(** ** The block-graph invariant *)

(** The number of entries of a dictionary that satisfy [P]. *)
Definition count {K V} (P : K * V → Prop) `{∀ x, Decision (P x)}
    (d : list (K * V)) : nat :=
  length (filter P d).

(** The number of [blocking] entries that hold an edge to [n]. *)
Definition blockers (self : TopologicalSort) (n : node_id) : Z :=
  Z.of_nat (count (λ kv, n ∈ dict_keys kv.2) (blocking self)).

(** What the scheduler maintains: [blocking] has an entry per pending node,
    every edge leads to a pending node and has a true socket, and
    [blockCount] counts the edges into each pending node, one per
    producer. *)
Record block_inv (self : TopologicalSort) : Prop := {
  inv_pending_wf : dict_wf (pendingNodes self);
  inv_keys : dict_keys (blocking self) = dict_keys (pendingNodes self);
  inv_targets : ∀ m targets,
    dict_get m (blocking self) = Some targets →
    dict_wf targets
    ∧ ∀ n sockets, dict_get n targets = Some sockets →
        pending self n ∧ true ∈ dict_values sockets;
  inv_count : ∀ n,
    pending self n → blockCount self !! n = Some (blockers self n);
}.

(** The invariant as the specification words it. *)
Definition blocked_by_pending (self : TopologicalSort) (n : node_id) : Prop :=
  ∃ m targets sockets,
    pending self m
    ∧ dict_get m (blocking self) = Some targets
    ∧ dict_get n targets = Some sockets
    ∧ true ∈ dict_values sockets.

Definition count_invariant (self : TopologicalSort) : Prop :=
  ∀ n, pending self n →
    ∃ c, blockCount self !! n = Some c ∧ (c = 0 ↔ ¬ blocked_by_pending self n).

Definition ready (self : TopologicalSort) (n : node_id) : Prop :=
  pending self n ∧ blockCount self !! n = Some 0.

(** [blockCount[k] -= 1] *)
Definition decrement (bc : gmap node_id Z) (k : node_id) : gmap node_id Z :=
  alter (λ c, c - 1) k bc.

(** The calls that change the block graph. *)
Inductive call : Type :=
| call_add_node (fuel : nat) (node_unique_id : node_id) (include_lazy : bool)
    (subgraph_nodes : option (list node_id))
| call_add_strong_link (fuel : nat) (from_node_id : node_id) (from_socket : Z)
    (to_node_id : node_id)
| call_pop_node (unique_id : node_id).

Definition exec (reg : gmap string ClassDef) (c : call) : M TopologicalSort () :=
  match c with
  | call_add_node fuel n il sg => TopologicalSort.add_node reg fuel n il sg
  | call_add_strong_link fuel from sock to =>
      TopologicalSort.add_strong_link reg fuel from sock to
  | call_pop_node n => TopologicalSort.pop_node n
  end.

Fixpoint exec_all (reg : gmap string ClassDef) (cs : list call)
    : M TopologicalSort () :=
  match cs with
  | [] => ret ()
  | c :: cs' => exec reg c ;; exec_all reg cs'
  end.

(** How the scheduler uses the block graph: it pops a node that is ready (the
    staged one), and it adds a strong link to a consumer that is pending. *)
Definition in_protocol (self : TopologicalSort) (c : call) : Prop :=
  match c with
  | call_add_node _ _ _ _ => True
  | call_add_strong_link _ _ _ to => pending self to
  | call_pop_node n => ready self n
  end.

(** The state that a call leaves behind, returning or raising. *)
Definition left_by {S A} (o : outcome S A) (s' : S) : Prop :=
  match o with
  | Ok _ s => s = s'
  | Raise _ s => s = s'
  | OutOfFuel => False
  end.

(** The block graphs that are reached within the protocol, the prompt
    growing between the calls. *)
Inductive reachable (reg : gmap string ClassDef) : TopologicalSort → Prop :=
| reachable_init dp :
    reachable reg (TopologicalSort.__init__ dp)
| reachable_call s c s' :
    reachable reg s → in_protocol s c → left_by (exec reg c s) s' →
    reachable reg s'
| reachable_prompt s dp :
    reachable reg s → reachable reg (set_dynprompt dp s).

(** ** Example graphs *)

(** A node class with a strong input [x] and a lazy input [y]. *)
Definition plain_class : ClassDef :=
  {| INPUT_TYPES :=
       {| required_inputs :=
            Some [("x", {| input_type := "T"; input_options := None |});
                  ("y", {| input_type := "T";
                           input_options :=
                             Some {| lazy_option := Some true |} |})];
          optional_inputs := None;
          hidden_inputs := None |};
     OUTPUT_NODE := None |}.

Definition example_registry : gmap string ClassDef :=
  <["X" := plain_class]> {[ "Y" := plain_class ]}.

(** B takes its input [x] from A. *)
Definition chain_prompt : DynamicPrompt :=
  DynamicPrompt.__init__
    (<["A" := {| class_type := "X"; inputs := [] |}]>
       {[ "B" := {| class_type := "X"; inputs := [("x", Link "A" 0)] |} ]}).

(** The state that a sequence of calls leaves behind. *)
Definition state_after (reg : gmap string ClassDef) (cs : list call)
    (s : TopologicalSort) : TopologicalSort :=
  match exec_all reg cs s with
  | Ok _ s' => s'
  | Raise _ s' => s'
  | OutOfFuel => s
  end.

(** [add_node("B")] on the chain: A and B are pending, A blocks B. *)
Definition chain_state : TopologicalSort :=
  state_after example_registry [call_add_node 3 "B" false None]
    (TopologicalSort.__init__ chain_prompt).

(** B is popped while A still blocks it, and added again. *)
Definition early_pop_state : TopologicalSort :=
  state_after example_registry
    [call_add_node 3 "B" false None; call_pop_node "B";
     call_add_node 3 "B" false None]
    (TopologicalSort.__init__ chain_prompt).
+++
PROMPT
Give back, exactly as written, the stretch from the line with "Definition blocked_by_pending (self" through the line with "n, pending self n →", and no other lines from the records above.

TASK RESULT
Definition blocked_by_pending (self : TopologicalSort) (n : node_id) : Prop :=
  ∃ m targets sockets,
    pending self m
    ∧ dict_get m (blocking self) = Some targets
    ∧ dict_get n targets = Some sockets
    ∧ true ∈ dict_values sockets.

Definition count_invariant (self : TopologicalSort) : Prop :=
  ∀ n, pending self n →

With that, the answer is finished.